HPC and AI Software Architect
Nvidia
Remote
We are looking for a forward-thinking HPC and AI Inference Software Architect to help shape the future of scalable AI infrastructure focusing on distributed training, real-time inference, and communication optimization across large-scale systems. Join our world-class team of researchers and engineers building next-generation software and hardware systems that power the most demanding AI workloads on the planet.
What you will be doing:
- Design and prototype scalable software systems that optimize distributed AI training and inference focusing on throughput, latency, and memory efficiency.
- Develop and evaluate enhancements to communication libraries such as NCCL, UCX, and UCC, tailored to the unique demands of deep learning workloads.

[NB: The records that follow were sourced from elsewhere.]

Lemma waiters_settled_in_join_order_witness :
  let σ := (run init [SetToken (Some "T1"); Call (get "/a"); Call (get "/b");
                      Call (get "/c"); Respond 0 (Err e401);
                      Respond 2 (Err e401); Respond 1 (Err e401)]).1 in
  map (λ p, url (w_request p)) (failedQueue σ) = ["/c"; "/b"]
  ∧ map url (tail (sends (step σ (Respond 3 (ok "T2"))).2).*2) = ["/c"; "/b"]
  ∧ map (λ p, url (w_request p)) (woken (step σ (Respond 3 (Err e500))).2)
    = ["/c"; "/b"].
Proof.
  intros σ.
  destruct (waiters_settled_in_join_order σ) as (_ & Hok & Herr).
  destruct (Hok 3 (with_bearer "T1" refresh_request)
              (set_retry true (with_bearer "T1" (get "/a"))) (KCaller 0)
              (Response 200 (Payload "T2" "")) eq_refl) as (_ & H2 & _).
  destruct (Herr 3 (with_bearer "T1" refresh_request)
              (set_retry true (with_bearer "T1" (get "/a"))) (KCaller 0) e500)
    as (H3 & _).
  - apply (reachable_run init [SetToken (Some "T1"); Call (get "/a"); Call (get "/b");
                      Call (get "/c"); Respond 0 (Err e401);
                      Respond 2 (Err e401); Respond 1 (Err e401)]).
    constructor.
  - reflexivity.
  - discriminate.
  - split; [reflexivity|]. split.
    + unfold ok. rewrite H2. reflexivity.
    + rewrite H3. reflexivity.
Defined.

(** ** Every turn of a reachable client *)

Lemma step_turn σ ev : reachable σ → turn σ ev (step σ ev).
Proof.
  intros Hreach. destruct ev as [c|rid r|t]; [apply turn_call| |apply turn_set].
  destruct (inflight σ !! rid) as [[c k]|] eqn:Hin.
  2:{ unfold step. rewrite Hin. by apply turn_stray. }
  destruct k as [id|orig k].
  - destruct r as [res|e].
    { rewrite (step_respond_ok_caller _ _ _ _ res Hin).
      apply (turn_deliver _ _ c); [done | intros ? [=]]. }
    destruct (decide (status <$> response e = Some 401%Z)) as [H401|H401];
      [destruct (_retry c) eqn:Hretry|].
    + rewrite (step_respond_passthrough_caller _ _ _ _ e Hin (or_intror Hretry)).
      apply (turn_deliver _ _ c); [done|]. intros ? [= <-]. by right.
    + destruct (isRefreshing σ) eqn:Href.
      * rewrite (step_respond_join _ _ _ _ _ Hin H401 Hretry Href).
        by apply turn_join.
      * rewrite (step_respond_trigger _ _ _ _ _ Hin H401 Hretry Href).
        by apply turn_trigger.
    + rewrite (step_respond_passthrough_caller _ _ _ _ e Hin (or_introl H401)).
      apply (turn_deliver _ _ c); [done|]. intros ? [= <-]. by left.
  - destruct (reachable_refresh_call _ _ _ _ _ Hreach Hin)
      as (Href & [id ->] & Hq & _ & Hretry & _).
    destruct r as [res|e].
    { rewrite (step_respond_refresh_ok _ _ _ _ _ res Hin).
      by apply (turn_refreshed _ _ c). }
    destruct (decide (status <$> response e = Some 401%Z)) as [H401|H401].
    + rewrite (step_respond_join _ _ _ _ _ Hin H401 Hretry Href).
      by apply turn_join.
    + rewrite (step_respond_refresh_err _ _ _ _ _ e Hin (or_introl H401) Hq).
      by apply (turn_refresh_failed _ _ c orig).
Qed.

(** ** No call is lost *)

Lemma perm_shuffle (a b c d : list nat) : a ++ b ++ c ++ d ≡ₚ (a ++ b ++ d) ++ c.
Proof. rewrite (Permutation_app_comm c d). by rewrite !(assoc (++)). Qed.

Lemma settled_app ts1 ts2 : settled (ts1 ++ ts2) = settled ts1 ++ settled ts2.
Proof. unfold settled. by rewrite settles_app, fmap_app. Qed.

Lemma settled_wakes (q : list waiter) v : settled (map (λ p, Woken p v) q) = [].
Proof. unfold settled. by rewrite settles_wakes. Qed.

Lemma job_owner_wakes (q : list waiter) v :
  job_owner <$> map (λ p, JWake p v) q = (λ p, owner (w_cont p)) <$> q.
Proof. induction q as [|p q IH]; [done|]. simpl. by f_equal. Qed.

Lemma apiClient_pending c k σ :
  fresh σ → pending (apiClient c k σ).1 ≡ₚ owner k :: pending σ.
Proof.
  intros Hfresh. unfold pending, on_wire, queued. simpl.
  rewrite map_to_list_insert by (apply Hfresh; lia). done.
Qed.

Lemma apiClient_next_caller c k σ :
  next_caller (apiClient c k σ).1 = next_caller σ.
Proof. done. Qed.

Lemma settle_pending k r σ :
  fresh σ →
  settled (settle k r σ).1.2 ++ pending (settle k r σ).1.1
    ++ (job_owner <$> (settle k r σ).2)
  ≡ₚ owner k :: pending σ.
Proof.
  intros Hfresh. destruct k as [id|orig k]; [simpl; by rewrite app_nil_r|].
  destruct r as [res|e]; simpl.
  - rewrite settled_app, settled_wakes, job_owner_wakes. simpl.
    unfold pending, on_wire, queued. simpl.
    rewrite map_to_list_insert by (apply Hfresh; lia). simpl.
    by rewrite app_nil_r.
  - rewrite settled_app, settled_wakes, fmap_app, job_owner_wakes. simpl.
    unfold pending, on_wire, queued. simpl. rewrite app_nil_r.
    by rewrite (comm (++) _ [owner k]), (assoc (++)), (comm (++) _ [owner k]).
Qed.

Lemma run_job_pending j σ :
  fresh σ →
  settled (run_job j σ).1.2 ++ pending (run_job j σ).1.1
    ++ (job_owner <$> (run_job j σ).2)
  ≡ₚ job_owner j :: pending σ.
Proof.
  intros Hfresh. destruct j as [k r|p [token|e]]; simpl.
  - by apply settle_pending.
  - rewrite app_nil_r. by apply apiClient_pending.
  - by apply settle_pending.
Qed.

Lemma settle_next_caller k r σ : next_caller (settle k r σ).1.1 = next_caller σ.
Proof. by destruct k as [id|orig k], r as [res|e]. Qed.

Lemma run_job_next_caller j σ : next_caller (run_job j σ).1.1 = next_caller σ.
Proof.
  destruct j as [k r|p [token|e]]; simpl; [apply settle_next_caller | done |].
  apply settle_next_caller.
Qed.

Lemma drain_pending fuel : ∀ js σ,
  fresh σ →
  settled (drain fuel js σ).1.2 ++ pending (drain fuel js σ).1.1
    ++ (job_owner <$> (drain fuel js σ).2)
  ≡ₚ pending σ ++ (job_owner <$> js)
  ∧ next_caller (drain fuel js σ).1.1 = next_caller σ.
Proof.
  induction fuel as [|n IH]; intros js σ Hfresh; [done|].
  destruct js as [|j js]; [done|]. simpl.
  pose proof (run_job_pending j σ Hfresh) as Hj.
  pose proof (run_job_fresh j σ Hfresh) as Hf.
  pose proof (run_job_next_caller j σ) as Hn.
  destruct (run_job j σ) as [[σ1 ts] new]. simpl in Hj, Hf, Hn.
  destruct (IH (js ++ new) σ1 Hf) as [IH1 IH2].
  destruct (drain n (js ++ new) σ1) as [[σ2 ts'] rest]. simpl in *.
  split; [|congruence].
  rewrite settled_app, <- (assoc (++)), IH1, fmap_app.
  rewrite perm_shuffle, Hj. simpl.
  by rewrite <- Permutation_middle.
Qed.

Lemma microtasks_pending js σ :
  fresh σ →
  settled (microtasks js σ).2 ++ pending (microtasks js σ).1
  ≡ₚ pending σ ++ (job_owner <$> js)
  ∧ next_caller (microtasks js σ).1 = next_caller σ.
Proof.
  intros Hfresh. unfold microtasks.
  destruct (drain_pending (weight js σ) js σ Hfresh) as [H1 H2].
  pose proof (microtasks_complete js σ) as Hc.
  destruct (drain _ js σ) as [[σ2 ts'] rest]. simpl in *. subst rest.
  split; [|done]. by rewrite app_nil_r in H1.
Qed.

Lemma onRejected_pending c k e σ :
  fresh σ →
  pending (onRejected c k e σ).1.1 ++ (job_owner <$> (onRejected c k e σ).2)
  ≡ₚ owner k :: pending σ
  ∧ settled (onRejected c k e σ).1.2 = []
  ∧ next_caller (onRejected c k e σ).1.1 = next_caller σ.
Proof.
  intros Hfresh. unfold onRejected.
  destruct (_ && _); [|simpl; split; [|done]; by rewrite <- Permutation_cons_append].
  destruct (isRefreshing σ); simpl.
  - split; [|done]. unfold pending, on_wire, queued. simpl.
    rewrite app_nil_r, fmap_app. simpl.
    by rewrite (assoc (++)), <- Permutation_cons_append.
  - split; [|done]. rewrite app_nil_r.
    unfold pending, on_wire, queued. simpl.
    rewrite map_to_list_insert by (apply Hfresh; lia). done.
Qed.

(** One turn: the calls settled in it and the calls pending after it are
    the calls pending before it, plus the call made in it, if any. *)
Lemma step_pending σ ev :
  fresh σ →
  settled (step σ ev).2 ++ pending (step σ ev).1
  ≡ₚ pending σ ++ seq (next_caller σ) (next_caller (step σ ev).1 - next_caller σ).
Proof.
  intros Hfresh. destruct ev as [c|rid r|t].
  - pose proof (apiClient_pending c (KCaller (next_caller σ))
                  (set_next_caller (S (next_caller σ)) σ) Hfresh) as H.
    unfold step.
    destruct (apiClient c _ _) as [σ1 ts] eqn:Hc.
    assert (ts = [Send (next_rid σ) (request_interceptor (accessToken σ) c)]
            ∧ next_caller σ1 = S (next_caller σ)) as [-> Hn].
    { unfold apiClient in Hc. by injection Hc as <- <-. }
    cbn [fst snd] in *. rewrite Hn.
    replace (S (next_caller σ) - next_caller σ) with 1 by lia.
    simpl. rewrite H. unfold pending at 1. simpl. fold (pending σ).
    by rewrite <- Permutation_cons_append.
  - unfold step. destruct (inflight σ !! rid) as [[c k]|] eqn:Hin.
    2:{ simpl. by rewrite Nat.sub_diag, app_nil_r. }
    set (σ0 := set_inflight (delete rid (inflight σ)) σ).
    assert (fresh σ0) as Hf0.
    { intros rid' Hrid'. simpl. rewrite lookup_delete_None. right. by apply Hfresh. }
    assert (owner k :: pending σ0 ≡ₚ pending σ) as Hdel.
    { unfold pending, on_wire, queued. simpl.
      rewrite <- (map_to_list_delete (inflight σ) rid (c, k) Hin). done. }
    destruct r as [res|e].
    + destruct (microtasks_pending [JSettle k (Ok res)] σ0 Hf0) as [H1 H2].
      destruct (microtasks _ σ0) as [σ2 ts']. simpl in *.
      rewrite H2, Nat.sub_diag, app_nil_r, H1. simpl.
      by rewrite <- Permutation_cons_append.
    + destruct (onRejected_pending c k e σ0 Hf0) as (H1 & H2 & H3).
      pose proof (onRejected_fresh c k e σ0 Hf0) as Hf1.
      destruct (onRejected c k e σ0) as [[σ1 ts] js]. simpl in H1, H2, H3, Hf1.
      destruct (microtasks_pending js σ1 Hf1) as [H4 H5].
      destruct (microtasks js σ1) as [σ2 ts']. simpl in *.
      rewrite H5, H3, Nat.sub_diag, app_nil_r, settled_app, H2. simpl.
      by rewrite H4, H1.
  - simpl. by rewrite Nat.sub_diag, app_nil_r.
Qed.


Lemma step_next_caller σ ev : fresh σ → next_caller σ ≤ next_caller (step σ ev).1.
Proof.
  intros Hfresh. destruct ev as [c|rid r|t]; [simpl; lia| |simpl; lia].
  unfold step. destruct (inflight σ !! rid) as [[c k]|] eqn:Hin; [|done].
  set (σ0 := set_inflight (delete rid (inflight σ)) σ).
  assert (fresh σ0) as Hf0.
  { intros rid' Hrid'. simpl. rewrite lookup_delete_None. right. by apply Hfresh. }
  destruct r as [res|e].
  - destruct (microtasks_pending [JSettle k (Ok res)] σ0 Hf0) as [_ H2].
    destruct (microtasks _ σ0) as [σ2 ts']. simpl in *. lia.
  - destruct (onRejected_pending c k e σ0 Hf0) as (_ & _ & H3).
    pose proof (onRejected_fresh c k e σ0 Hf0) as Hf1.
    destruct (onRejected c k e σ0) as [[σ1 ts] js]. simpl in H3, Hf1.
    destruct (microtasks_pending js σ1 Hf1) as [_ H5].
    destruct (microtasks js σ1) as [σ2 ts']. simpl in *. lia.
Qed.

(** The calls made so far are the calls settled so far and the calls still
    pending. *)
Lemma accounted_step (done : list nat) σ ev :
  fresh σ →
  done ++ pending σ ≡ₚ seq 0 (next_caller σ) →
  (done ++ settled (step σ ev).2) ++ pending (step σ ev).1
  ≡ₚ seq 0 (next_caller (step σ ev).1).
Proof.
  intros Hfresh Hinv.
  pose proof (step_next_caller σ ev Hfresh) as Hle.
  rewrite <- (assoc (++)), step_pending, (assoc (++)), Hinv by done.
  rewrite <- seq_app. f_equiv. lia.
Qed.

Lemma reachable_accounted σ :
  reachable σ → ∃ done, done ++ pending σ ≡ₚ seq 0 (next_caller σ).
Proof.
  induction 1 as [|σ ev Hreach [done IH]]; [by exists []|].
  exists (done ++ settled (step σ ev).2).
  apply accounted_step; [by apply reachable_fresh | done].
Qed.

(** In a reachable state no call waits in two places, and every waiting
    call has been made. *)
Lemma reachable_pending σ :
  reachable σ →
  NoDup (pending σ) ∧ ∀ id, id ∈ pending σ → id < next_caller σ.
Proof.
  intros [done Hd]%reachable_accounted.
  assert (NoDup (done ++ pending σ)) as Hnd by (rewrite Hd; apply NoDup_seq).
  split; [by apply NoDup_app in Hnd as (_ & _ & ?)|].
  intros id Hid.
  assert (id ∈ seq 0 (next_caller σ)) as Hin
    by (rewrite <- Hd; apply elem_of_app; by right).
  apply elem_of_seq in Hin. lia.
Qed.

Lemma run_accounted evs : ∀ (done : list nat) σ,
  fresh σ →
  done ++ pending σ ≡ₚ seq 0 (next_caller σ) →
  (done ++ settled (run σ evs).2) ++ pending (run σ evs).1
  ≡ₚ seq 0 (next_caller (run σ evs).1).
Proof.
  induction evs as [|ev evs IH]; intros done σ Hfresh Hinv.
  - simpl. by rewrite app_nil_r.
  - rewrite run_cons. cbn [fst snd]. rewrite settled_app, (assoc (++)).
    apply IH; [by apply step_fresh | by apply accounted_step].
Qed.

(** X9: over any run from the initial state, the calls made so far are,
    counted with repetition, the calls whose promise has been settled and
    the calls still waiting (request on the wire, or parked in
    [failedQueue]).  So no call is dropped, no promise is settled twice or
    settled while its request still waits, and nothing is settled that was
    not called. *)
Theorem no_call_lost (evs : list event) :
  settled (run init evs).2 ++ pending (run init evs).1
    ≡ₚ seq 0 (next_caller (run init evs).1)
  ∧ NoDup (settled (run init evs).2)
  ∧ (∀ id, id < next_caller (run init evs).1 ↔
       id ∈ settled (run init evs).2 ∨ id ∈ pending (run init evs).1)
  ∧ (∀ id, id ∈ settled (run init evs).2 → id ∉ pending (run init evs).1).
Proof.
  assert (settled (run init evs).2 ++ pending (run init evs).1
          ≡ₚ seq 0 (next_caller (run init evs).1)) as Hp.
  { by apply (run_accounted evs [] init). }
  assert (NoDup (settled (run init evs).2 ++ pending (run init evs).1)) as Hnd
    by (rewrite Hp; apply NoDup_seq).
  apply NoDup_app in Hnd as (Hnd1 & Hdisj & _).
  split; [done|]. split; [done|]. split; [|done].
  intros id. rewrite <- elem_of_app, Hp, elem_of_seq. lia.
Qed.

- Collaborate with AI framework teams (e.g., TensorFlow, PyTorch, JAX) to improve integration, performance, and reliability of communication backends.
- Co-design hardware features (e.g., in GPUs, DPUs, or interconnects) that accelerate data movement and enable new capabilities for inference and model serving.
- Contribute to the evolution of runtime systems, communication libraries, and AI-specific protocol layers.
What we need to see:
- Ph.D. or equivalent industry experience in computer science, computer engineering, or a closely related field.
- 2+ years of experience in systems programming, parallel or distributed computing, or high-performance data movement.
- Strong programming background in C++, Python, and ideally CUDA or other GPU programming models.
- Practical experience with AI frameworks (e.g., PyTorch, TensorFlow) and familiarity with how they use communication libraries under the hood.
- Experience in designing or optimizing software for high-throughput, low-latency systems.
- Strong collaboration skills in a multi-national, interdisciplinary environment.
Ways to stand out from the crowd:
- Expertise with NCCL, Gloo, UCX, or similar libraries used in distributed AI workloads.
- Background in networking and communication protocols, RDMA, collective communications, or accelerator-aware networking.
- Deep understanding of large model training, inference serving at scale, and associated communication bottlenecks.
- Knowledge of quantization, tensor/activation fusion, or memory optimization for inference.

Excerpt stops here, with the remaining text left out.